Creating realistic faces is one of the biggest challenges for CGI, in large part because skin's appearance is the sum of a complex interplay of tiny features and flaws. Get any of those factors wrong, and the CGI face comes out looking eerily wrong. "The renderings can only be as real as the input data," says Abhijeet Ghosh at Imperial College London. "And that's where we come in."
The team have now massively cranked up the level of detail. Using a specially developed lighting system and camera, they photographed samples of skin from people's chins, cheeks and foreheads at a resolution of about 10 micrometres, so that each skin cell was spread across roughly three pixels. They then used the images to create a 3D model of skin and applied their light reflection technique to it. The result was CGI skin complete with minute structures like pores and microscopic wrinkles.

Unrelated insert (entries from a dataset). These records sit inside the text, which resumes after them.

Lemma behind_0_last {A} (l : list A) : behind 0 l = last l.
Proof.
  unfold behind. rewrite last_lookup. case_decide as Hl.
  - f_equal. lia.
  - destruct l; simpl in *; [done | lia].
Qed.

Lemma behind_snoc {A} (l : list A) (x : A) : behind 0 (l ++ [x]) = Some x.
Proof. rewrite behind_0_last. apply last_snoc. Qed.

Lemma deque_index_lookup (d : deque) (k : nat) (x : state) :
  items d !! k = Some x -> deque_index (Z.of_nat k) d = Ok x.
Proof.
  intros Hx. pose proof (lookup_lt_Some _ _ _ Hx) as Hlt.
  unfold deque_index, deque_len. zcases.
  by rewrite Nat2Z.id, Hx.
Qed.

Lemma deque_index_behind (d : deque) (k : nat) (x : state) :
  behind k (items d) = Some x -> deque_index (-1 - Z.of_nat k) d = Ok x.
Proof.
  intros [Hk Hx]%behind_Some.
  unfold deque_index, deque_len. zcases.
  replace (Z.to_nat (-1 - Z.of_nat k + Z.of_nat (length (items d))))
    with (length (items d) - 1 - k)%nat by lia.
  by rewrite Hx.
Qed.

Lemma deque_index_out (d : deque) (i : Z) :
  i < - deque_len d \/ deque_len d <= i -> deque_index i d = Raise IndexError.
Proof.
  intros Hi. unfold deque_index. zcases.
Qed.

(** The integer branch of [__getitem__], by the distance [|i|]. *)
Lemma getitem_int_in (b : TemporalBuffer) (i : Z) (x : state) :
  behind (Z.abs_nat i) (items (buffer b)) = Some x ->
  __getitem__ (KInt i) b = (Ok (Some x), b).
Proof.
  intros Hx. pose proof (behind_Some _ _ _ Hx) as [Hlt _].
  unfold __getitem__. simpl. unfold_method.
  assert ((if i <? 0 then Z.abs i else i) = Z.of_nat (Z.abs_nat i)) as ->.
  { zcases. }
  unfold deque_len. zcases.
  by rewrite (deque_index_behind _ _ _ Hx).
Qed.

Lemma getitem_int_out (b : TemporalBuffer) (i : Z) :
  deque_len (buffer b) <= Z.abs i ->
  __getitem__ (KInt i) b = (Raise IndexError, b).
Proof.
  intros Hi. unfold __getitem__. simpl. unfold_method.
  assert ((if i <? 0 then Z.abs i else i) = Z.abs i) as ->.
  { zcases. }
  zcases.
Qed.

(** ** What [add] does *)

Lemma add_ok (b : TemporalBuffer) (id : string) (st : state) :
  1 <= maxlen (buffer b) ->
  add id st b =
    (Ok tt,
     Self (deque_append st (buffer b)) (ld_set id st (id_index b))
       (if deque_len (buffer b) =? maxlen (buffer b)
        then (current_index b + 1) mod maxlen (buffer b)
        else current_index b + 1)).
Proof.
  intros HN. unfold add. unfold_method. unfold py_mod.
  destruct (Z.eqb_spec (deque_len (buffer b)) (maxlen (buffer b))); [| done].
  destruct (Z.eqb_spec (maxlen (buffer b)) 0); [lia | done].
Qed.

Lemma add_success_maxlen (b b' : TemporalBuffer) (id : string) (st : state) :
  deque_ok (buffer b) -> add id st b = (Ok tt, b') -> 1 <= maxlen (buffer b).
Proof.
  intros [H0 Hle]. unfold add. unfold_method. unfold py_mod, deque_len in *.
  destruct (Z.eqb_spec (Z.of_nat (length (items (buffer b)))) (maxlen (buffer b)));
    [| lia].
  destruct (Z.eqb_spec (maxlen (buffer b)) 0); [discriminate | lia].
Qed.

Lemma deque_append_items (d : deque) (x : state) :
  deque_ok d -> 1 <= maxlen d ->
  items (deque_append x d) =
    (if deque_len d =? maxlen d then drop 1 (items d) else items d) ++ [x].
Proof.
  intros [_ Hle] HN. unfold deque_append, deque_len in *. simpl.
  rewrite length_app. simpl.
  destruct (Z.eqb_spec (Z.of_nat (length (items d))) (maxlen d)).
  - zcases. destruct (items d); simpl in *; [lia | done].
  - zcases.
Qed.
(** X9. The two versions of [parseEnvAsString] complete alike on every
    input. They also emit the same entries, except when the variable is
    absent, under a name that [process.env] does not inherit, and the
    default is [null]: both then throw [MissingRequiredVariable], the
    version of [src/lib/envUtils.ts] after a [DEFAULT_USED] entry for the
    default [null], the other one without any entry. *)
Theorem string_versions_agree env (envVarName : option string)
    (options : option StringOptions.t) :
  outcome (EnvUtils.parseEnvAsString env envVarName options)
  = outcome (Part000.parseEnvAsString env envVarName options)
  ∧ ((∀ name o, envVarName = Some name →
        env !! name = None → inherits name = None →
        options = Some o → StringOptions.defaultValue o ≠ null) →
     run (EnvUtils.parseEnvAsString env envVarName options)
     = run (Part000.parseEnvAsString env envVarName options))
  ∧ (∀ name allowed, envVarName = Some name →
       env !! name = None → inherits name = None →
       options = Some {| StringOptions.defaultValue := null;
                         StringOptions.allowed := allowed |} →
       run (EnvUtils.parseEnvAsString env envVarName options)
         = (Throw (MissingRequiredVariable name), [DEFAULT_USED name "null"])
       ∧ run (Part000.parseEnvAsString env envVarName options)
         = (Throw (MissingRequiredVariable name), [])).
Proof.
  resolvers. eff_unfold.
  destruct envVarName as [name|]; [| repeat split; intros; discriminate].
  destruct (process_env env name) as [valueStr|] eqn:Hread.
  - assert (Hset : ∀ name', Some name = Some name' →
                     env !! name' = None → inherits name' = None → False).
    { intros name' [= <-] Habsent Hown.
      rewrite (process_env_undefined _ _ Habsent Hown) in Hread. discriminate. }
    repeat split; try solve [intros; exfalso; eauto].
    all: intros; destruct (options ≫= StringOptions.allowed) as [A|];
      [destruct (Set_has A valueStr) |];
      destruct valueStr as [raw|inherited_name text]; reflexivity.
  - apply process_env_None in Hread as [Habsent Hown].
    destruct options as [[[| |d] A]|]; simpl; repeat split;
      try reflexivity; try (intros; simplify_eq; reflexivity).
    intros Hd. exfalso. exact (Hd name _ eq_refl Habsent Hown eq_refl eq_refl).
Qed.
(** [json.dumps(v, sort_keys=True)]: the text, or the [ValueError] of the
    first integer that cannot be converted; the values of this model give it
    no other reason to raise. *)
Definition dumps (v : json) : outcome string :=
  if fits v then Returns (text v) else Raises ValueError.

(** [d.get(k)]: [None] when the key is absent. *)
Fixpoint get (k : string) (d : dict) : option json :=
  match d with
  | [] => None
  | (k', x) :: d' => if String.eqb k' k then Some x else get k d'
  end.

End Json.

(** ** [class Block] *)

Record Block : Type := mkBlock {
  index : Z;
  timestamp : string;
  data : dict;
  previous_hash : string;
  nonce : Z;
  hash : string }.

Definition set_nonce (b : Block) (n : Z) : Block :=
  mkBlock (index b) (timestamp b) (data b) (previous_hash b) n (hash b).

Definition set_hash (b : Block) (h : string) : Block :=
  mkBlock (index b) (timestamp b) (data b) (previous_hash b) (nonce b) h.

Definition set_data (b : Block) (d : dict) : Block :=
  mkBlock (index b) (timestamp b) d (previous_hash b) (nonce b) (hash b).


(** The dictionary [calculate_hash] serializes. *)
Definition hashed_fields (self : Block) : json :=
  JDict [ ("index", JInt (index self));
          ("timestamp", JStr (timestamp self));
          ("data", JDict (data self));
          ("previous_hash", JStr (previous_hash self));
          ("nonce", JInt (nonce self)) ].
Lemma capitalize_keeps (w : string) :
  String.length (capitalize w) = String.length w
  /\ (allChars (notChr "-") w = true ->
      allChars (notChr "-") (capitalize w) = true).
Proof.
  destruct w as [| c w]; [split; reflexivity |].
  unfold capitalize. cbn [Js.charAt0 Js.slice1 Js.toUpperCase append].
  split; [reflexivity |]. cbn [allChars].
  rewrite !andb_true_iff. intros [Hc Hw]. split; [| exact Hw].
  revert Hc. clear. by_char c.
Qed.

Lemma title_of_segments (l : list string) :
  String.length (Js.join " " (map capitalize l))
  = String.length (Js.join "-" l)
  /\ (Forall (fun w => allChars (notChr "-") w = true) l ->
      allChars (notChr "-") (Js.join " " (map capitalize l)) = true).
Proof.
  induction l as [| w l [IH1 IH2]]; [split; reflexivity |].
  destruct (capitalize_keeps w) as [Hl Hh].
  destruct l as [| w' l].
  - cbn [map Js.join concat]. split; [exact Hl |].
    intros H. inversion H; subst. auto.
  - cbn [map] in *. rewrite !join_cons2, !length_append_s, Hl, IH1.
    split; [reflexivity |]. intros H. inversion H as [| ? ? Hw Hr]; subst.
    rewrite !allChars_app, (Hh Hw), (IH2 Hr). reflexivity.
Qed.

(** X10. For every key of ASCII text: joining the segments [split] cuts
    at the hyphens gives the key back, and the title derived from the key
    has the length of the key and holds no hyphen. *)
Theorem keyToTitle_shape (component : string) :
  isAsciiText component = true ->
  Js.join "-" (Js.split "-" component) = component
  /\ String.length (keyToTitle component) = String.length component
  /\ allChars (notChr "-") (keyToTitle component) = true.
Proof.
  intros _. destruct (join_split "-" component) as [Hj Hf].
  destruct (title_of_segments (Js.split "-" component)) as [Hl Hh].
  split; [exact Hj |]. unfold keyToTitle. split.
  - rewrite Hl. now rewrite Hj.
  - exact (Hh Hf).
Qed.

Lemma keyToTitle_shape_witness :
  Js.join "-" (Js.split "-" "a--b-") = "a--b-"
  /\ String.length (keyToTitle "a--b-") = String.length "a--b-"
  /\ allChars (notChr "-") (keyToTitle "a--b-") = true.
Proof.
  apply (keyToTitle_shape "a--b-"). reflexivity.
Defined.

(** ** The extractors *)

Lemma codeRegex_sound s m :
  matchHere codeRegex s noCaptures = Some m ->
  exists el rest, s = el ++ rest /\ CodeElement el (group1 m).
Proof.
  unfold codeRegex. intros H.
  apply matchHere_lits_sound in H as (l1 & s1 & -> & H1 & H).
  cbn [app] in H.
  apply matchHere_star_sound in H as (attrs & s2 & -> & Ha & H).
  apply matchHere_lits_sound in H as (g & s3 & -> & Hg & H).
  cbn [app] in H. rewrite matchHere_open in H.
  apply matchHere_plus_sound in H as (t & s4 & -> & Ht & Hnt & H).
  rewrite matchHere_close in H.
  rewrite <- (app_nil_r (lits_i "</code>")) in H.
  apply matchHere_lits_sound in H as (l2 & rest & -> & H2 & H).
  rewrite matchHere_nil in H. injection H as <-.
  apply eq_i_one in Hg; [subst g | reflexivity | reflexivity].
  exists (l1 ++ attrs ++ ">" ++ t ++ l2), rest. split.
  - now rewrite !append_assoc_s.
  - rewrite group1_takes. cbn [closeGroup inGroup group1].
    rewrite group1_takes. cbn [openGroup inGroup group1 append].
    exists l1, attrs, l2. repeat split; assumption.
Qed.

Lemma codeRegex_complete el t rest :
  CodeElement el t ->
  exists m, matchHere codeRegex (el ++ rest) noCaptures = Some m
            /\ group1 m = t.
Proof.
  intros (l1 & attrs & l2 & -> & H1 & Ha & Ht & Hnt & H2).
  eexists. split.
  - unfold codeRegex. rewrite !append_assoc_s.
    rewrite (matchHere_lits _ _ _ _ _ H1). cbn [app].
    apply matchHere_star_greedy; [exact Ha | reflexivity |].
    rewrite (matchHere_lits ">" _ ">" _ _ eq_refl). cbn [app].
    rewrite matchHere_open.
    apply matchHere_plus_greedy; [exact Ht | exact Hnt | |].
    { apply (headFails_eq_i _ _ _ _ _ H2). exact is_lt. }
    rewrite matchHere_close.
    rewrite <- (app_nil_r (lits_i "</code>")).
    rewrite (matchHere_lits "</code>" [] l2 rest _ H2).
    apply matchHere_nil.
  - rewrite group1_takes. cbn [closeGroup inGroup group1].
    rewrite group1_takes. reflexivity.
Qed.

(** X12. For every page: when code elements occur, [extractUsage] gives the
    text of the leftmost one inside a fenced tsx block; when none occurs, it
    gives "See documentation for usage examples.". *)
Theorem extractUsage_spec (html : string) :
  (forall el t n,
      CodeElement el t -> OccursAt el html n ->
      (forall el' t' n',
          CodeElement el' t' -> OccursAt el' html n' -> n <= n') ->
      extractUsage html = "```tsx" ++ Js.nl ++ t ++ Js.nl ++ "```")
  /\ ((forall el t n, CodeElement el t -> ~ OccursAt el html n) ->
      extractUsage html = "See documentation for usage examples.").
Proof.
  split.
  - intros el t n HD (pre & post & -> & Hn) Hmin.
    destruct (exec_leftmost codeRegex CodeElement codeRegex_sound
                codeRegex_complete pre el t post HD) as (m & Hm & Hg).
    + intros pre' el' v' post' HD' E. rewrite Hn.
      apply (Hmin el' v' (String.length pre') HD').
      exists pre', post'. split; [exact E | reflexivity].
    + unfold extractUsage. now rewrite Hm, Hg.
  - intros Hno. unfold extractUsage.
    rewrite (exec_none codeRegex CodeElement codeRegex_sound); [reflexivity |].
    intros pre el v post HD E.
    apply (Hno el v (String.length pre) HD). now exists pre, post.
Qed.

Lemma no_code_by_exec (html : string) :
  exec codeRegex html = None ->
  forall el t n, CodeElement el t -> ~ OccursAt el html n.
Proof.
  intros E el t n HD (pre & post & -> & _).
  exact (exec_occurs codeRegex CodeElement codeRegex_complete
           pre el t post HD E).
Qed.

Lemma extractUsage_spec_witness :
  extractUsage "<code class='x'>npm install</code><code>b</code>"
  = "```tsx" ++ Js.nl ++ "npm install" ++ Js.nl ++ "```"
  /\ extractUsage "<p>no code here</p>"
     = "See documentation for usage examples.".
Proof.
  split.
  - apply (proj1 (extractUsage_spec
                    "<code class='x'>npm install</code><code>b</code>")
             "<code class='x'>npm install</code>" "npm install" 0).
    + exists "<code", " class='x'", "</code>".
      repeat split; try reflexivity; discriminate.
    + exists "", "<code>b</code>". split; reflexivity.
    + intros. apply Nat.le_0_l.
  - apply (proj2 (extractUsage_spec "<p>no code here</p>")).
    apply no_code_by_exec. reflexivity.
Defined.

Lemma replaceSpaceRuns_empty (s : string) :
  Js.replaceSpaceRuns "" s = removeSpaces s.
Proof.
  induction s as [| c s IH]; simpl; [reflexivity |].
  destruct (Js.isSpace c); [| now rewrite IH].
  destruct (Js.startsWithSpace s); exact IH.
Qed.

Lemma removeSpaces_no_space (s : string) :
  allChars (fun c => negb (Js.isSpace c)) (removeSpaces s) = true.
Proof.
  induction s as [| c s IH]; simpl; [reflexivity |].
  destruct (Js.isSpace c) eqn:E; [exact IH |].
  cbn [allChars]. now rewrite E, IH.
Qed.

Lemma removeSpaces_app (a b : string) :
  removeSpaces (a ++ b) = removeSpaces a ++ removeSpaces b.
Proof.
  induction a as [| c a IH]; simpl; [reflexivity |].
  destruct (Js.isSpace c); now rewrite IH.
Qed.

Lemma upper_not_space (c : ascii) : Js.isUpper c = true -> Js.isSpace c = false.
Proof. by_char c. Qed.

Lemma removeSpaces_capitalized (w : string) :
  isCapitalizedWord w = true -> removeSpaces w = w.
Proof.
  destruct w as [| u ls]; [discriminate |]. cbn [isCapitalizedWord].
  rewrite andb_true_iff. intros [Hu Hl]. cbn [removeSpaces].
  rewrite (upper_not_space u Hu). f_equal.
  rewrite <- (replaceSpaceRuns_empty ls). now apply replaceSpaceRuns_lower.
Qed.

Lemma removeSpaces_words (words : list string) :
  Forall (fun w => isCapitalizedWord w = true) words ->
  removeSpaces (Js.join " " words) = Js.join "" words.
Proof.
  induction 1 as [| w l Hw Hl IH]; [reflexivity |].
  destruct l as [| w' l].
  - cbn [Js.join concat]. now apply removeSpaces_capitalized.
  - rewrite !join_cons2, !removeSpaces_app, IH.
    now rewrite (removeSpaces_capitalized w Hw).
Qed.

(** X13. For a component name of ASCII text: when the import pattern
    finds nothing on the page, [extractImport] answers with the default
    import statement of the component name with all its white space taken
    out (for a name of capitalized words: the
    words run together); when the pattern matches, with the matched text;
    it throws only when the construction of the pattern throws. *)
Theorem extractImport_default
    (matchDynamic : string -> string -> string -> completion (option string))
    (html componentName : string) :
  isAsciiText componentName = true ->
  matchDynamic (importPatternSource componentName) "i" html = Normal None ->
  extractImport matchDynamic html componentName
  = Normal ("import { " ++ removeSpaces componentName
              ++ " } from '@mui/material';")
  /\ allChars (fun c => negb (Js.isSpace c)) (removeSpaces componentName)
     = true
  /\ (forall words,
        Forall (fun w => isCapitalizedWord w = true) words ->
        componentName = Js.join " " words ->
        removeSpaces componentName = Js.join "" words)
  /\ (forall matchDynamic' m0,
        matchDynamic' (importPatternSource componentName) "i" html
        = Normal (Some m0) ->
        extractImport matchDynamic' html componentName = Normal m0)
  /\ (forall matchDynamic' e,
        extractImport matchDynamic' html componentName = Throw e ->
        matchDynamic' (importPatternSource componentName) "i" html
        = Throw e).
Proof.
  intros _ H. unfold extractImport, bind.
  split; [now rewrite H, replaceSpaceRuns_empty |].
  split; [apply removeSpaces_no_space |]. split; [| split].
  - intros words Hw ->. now apply removeSpaces_words.
  - intros md m0 Hm. now rewrite Hm.
  - intros md e.
    destruct (md (importPatternSource componentName) "i" html) as [[m0 |] | e'];
      [discriminate | discriminate | intros E; injection E as ->; reflexivity].
Qed.
(** A call of a member function of the global [RFIDuino]. *)
Definition call (f : SM130.state -> SM130.state) (a : app) : app :=
  set_RFIDuino (f (RFIDuino a)) a.

(** [case SM130::CMD_SELECT_TAG:], also reached from
    [case SM130::CMD_SEEK_TAG:]. *)
Definition on_tag (a : app) : app :=
  let a := set_tagType (SM130.tagType (RFIDuino a)) a in
  if (action a =? READ) || (action a =? WRITE) then
    if tagType a =? MIFARE_ULTRALIGHT then
      let a := set_authenticated true a in
      if action a =? READ then call (SM130.readBlock (block a)) a
      else call (SM130.writeFourByteBlock 15 (of_list (msg a))) a
    else
      let a := set_authenticated false a in
      call (SM130.authenticate (block a)) a
  else if action a =? SEEK then call SM130.seekTag a
  else set_action NONE a.

(** [case SM130::CMD_AUTHENTICATE:] *)
Definition on_authenticate (a : app) : app :=
  let a := set_authenticated true a in
  if action a =? READ then call (SM130.readBlock (block a)) a
  else if action a =? WRITE then
    call (SM130.writeBlock (block a) (of_list (msg a))) a
  else a.

(** [case SM130::CMD_READ16:] *)
Definition on_read16 (a : app) : app :=
  let a := set_block (byte (block a + 1)) a in
  if block a <? numBlocks a then
    if tagType a =? MIFARE_ULTRALIGHT then
      call (SM130.readBlock (byte (block a * 4))) a
    else if authenticated a && negb (Z.land (block a) 0x03 =? 0) then
      call (SM130.readBlock (block a)) a
    else
      let a := set_authenticated false a in
      call (SM130.authenticate (block a)) a
  else set_action NONE (call SM130.haltTag a).

(** [case SM130::CMD_WRITE4: case SM130::CMD_WRITE16:] *)
Definition on_write (a : app) : app := set_action NONE (call SM130.haltTag a).

(** The body of [if(RFIDuino.available())]. *)
Definition respond (a : app) : app :=
  let e := SM130.errorCode (RFIDuino a) in
  if negb (e =? 0) && negb (e =? 76) then set_action NONE a
  else
    let c := SM130.getCommand (RFIDuino a) in
    if (c =? SM130.CMD_SEEK_TAG) && ((e =? 76) || (action a =? NONE)) then a
    else if in_cases c [SM130.CMD_SEEK_TAG; SM130.CMD_SELECT_TAG] then on_tag a
    else if in_cases c [SM130.CMD_AUTHENTICATE] then on_authenticate a
    else if in_cases c [SM130.CMD_READ16] then on_read16 a
    else if in_cases c [SM130.CMD_WRITE4; SM130.CMD_WRITE16] then on_write a
    else a.

(** The second half of [loop()]: the response check. *)
Definition poll (dready : bool) (wire : list Z) (a : app) : result app :=
  let! (b, r) := SM130.available dready wire (RFIDuino a) in
  let a := set_RFIDuino r a in
  Ok (if b then respond a else a).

Finally, they fed the CGI images to an algorithm that extended them to fill in an entire CGI face.
Usually, CGI uses a standard set of values for skin structure, says Ghosh. But for big-budget films, digital effects companies like Weta Digital – which used some of Ghosh and Debevec's techniques in the movie Avatar, for example – prefer to tailor skin textures to individuals. To create the blue-skinned Na'vi, for example, artists took surface details like moles and wrinkles and added them to the characters by hand. "In movies they zoom in to show that stuff off," says Ghosh, but the work is a slow process. Ghosh and Debevec's system, which Ghosh presented at the Games and Media Event at Imperial College London in May, could automate this level of customization.
It's not only the entertainment industry that is eyeing this technology. In 2010, the cosmetics company Avon gave Ghosh funding to explore whether his digital skin could be used to simulate the application of different kinds of make-up. Other cosmetics firms have also showed interest in the idea. Ghosh thinks that one day we will have an app that offers a virtual try-before-you-buy service for make-up. "You would arrive at a kiosk and have your face scanned," he says. The software would then show you exactly what your skin would look like with, for example, a certain foundation applied, he says.
Next, he team at USC is working with games publisher Activision to try to find a way to bring these sort of high quality faces to games as soon as possible.